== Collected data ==
■ ■ ■ ■ ■ ■ ■
Lemma wrap64_range z : min_int64 ≤ wrap64 z ≤ max_int64.
Proof.
  unfold min_int64, max_int64, wrap64.
  pose proof (Z.mod_pos_bound (z + 2 ^ 63) (2 ^ 64)). lia.
Qed.

Lemma is_int64_true z : is_int64 z = true ↔ min_int64 ≤ z ≤ max_int64.
Proof. unfold is_int64. rewrite andb_true_iff, !Z.leb_le. done. Qed.

#[global] Instance bytes_ltb_strict : StrictOrderB bytes_ltb.
Proof.
  split.
  - induction x as [|a x IH]; simpl; [done|].
    rewrite Z.ltb_irrefl, Z.eqb_refl, IH. done.
  - induction x as [|a x IH]; intros [|b y] [|c z]; simpl; try done.
    rewrite !orb_true_iff, !andb_true_iff, !Z.ltb_lt, !Z.eqb_eq.
    intros [?|[? ?]] [?|[? ?]]; try (left; lia).
    right. split; [lia|]. by eapply IH.
  - induction x as [|a x IH]; intros [|b y]; simpl; try done.
    rewrite !orb_false_iff, !andb_false_iff, !Z.ltb_ge, !Z.eqb_neq.
    intros [? H1] [? H2]. assert (a = b) as -> by (apply b2z_inj; lia).
    f_equal. apply IH; [destruct H1 | destruct H2]; try done; lia.
Qed.

Lemma forallb_Forall {A} (f : A → bool) l :
  forallb f l = true ↔ Forall (λ x, f x = true) l.
Proof.
  induction l as [|x l IH]; simpl; [by split|].
  by rewrite andb_true_iff, Forall_cons, IH.
Qed.

Lemma ltb_asym {A} (ltb : A → A → bool) `{!StrictOrderB ltb} x y :
  ltb x y = true → ltb y x = false.
Proof.
  intros H. destruct (ltb y x) eqn:E; [|done].
  pose proof (ltb_trans _ _ _ H E). by rewrite ltb_irrefl in *.
Qed.

Lemma NoDup_snoc {A} (l : list A) x : NoDup (l ++ [x]) ↔ x ∉ l ∧ NoDup l.
Proof. rewrite (Permutation_app_comm l [x]). apply NoDup_cons. Qed.

(** An association list with distinct keys, seen as a map. *)
Section AssocList.
Context `{Countable K} {A : Type}.
Implicit Types (l : list (K * A)).

Lemma assoc_middle l1 l2 k a :
  NoDup (l1 ++ (k, a) :: l2).*1 →
  (list_to_map (l1 ++ (k, a) :: l2) : gmap K A) = <[k := a]> (list_to_map (l1 ++ l2)).
Proof.
  intros Hnd. rewrite (list_to_map_proper (l1 ++ (k, a) :: l2) ((k, a) :: l1 ++ l2)); [done|done|].
  by rewrite Permutation_middle.
Qed.

Lemma assoc_middle_NoDup l1 l2 k a b :
  NoDup (l1 ++ (k, a) :: l2).*1 → NoDup (l1 ++ (k, b) :: l2).*1.
Proof. by rewrite !fmap_app. Qed.

Lemma assoc_middle_notin l1 l2 k a :
  NoDup (l1 ++ (k, a) :: l2).*1 → k ∉ (l1 ++ l2).*1 ∧ NoDup (l1 ++ l2).*1.
Proof.
  rewrite !fmap_app. cbn. rewrite <- Permutation_middle. intros Hnd. by apply NoDup_cons in Hnd.
Qed.

Lemma assoc_overwrite l1 l2 k a b :
  NoDup (l1 ++ (k, a) :: l2).*1 →
  (list_to_map (l1 ++ (k, b) :: l2) : gmap K A) = <[k := b]> (list_to_map (l1 ++ (k, a) :: l2)).
Proof.
  intros Hnd. rewrite (assoc_middle _ _ _ a Hnd), insert_insert_eq.
  apply assoc_middle. by eapply assoc_middle_NoDup.
Qed.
■ ■ ■ ■ ■ ■ ■
== TASK REQUIREMENTS ==
Your task is to restate, word for word, only those lines above that fall between the line holding "Proof. unfold is_int64." and the line holding "right. split; [lia|]. by eapply IH.", inclusive.

== EXERCISE OUTPUT ==
Proof. unfold is_int64. rewrite andb_true_iff, !Z.leb_le. done. Qed.

#[global] Instance bytes_ltb_strict : StrictOrderB bytes_ltb.
Proof.
  split.
  - induction x as [|a x IH]; simpl; [done|].
    rewrite Z.ltb_irrefl, Z.eqb_refl, IH. done.
  - induction x as [|a x IH]; intros [|b y] [|c z]; simpl; try done.
    rewrite !orb_true_iff, !andb_true_iff, !Z.ltb_lt, !Z.eqb_eq.
    intros [?|[? ?]] [?|[? ?]]; try (left; lia).
    right. split; [lia|]. by eapply IH.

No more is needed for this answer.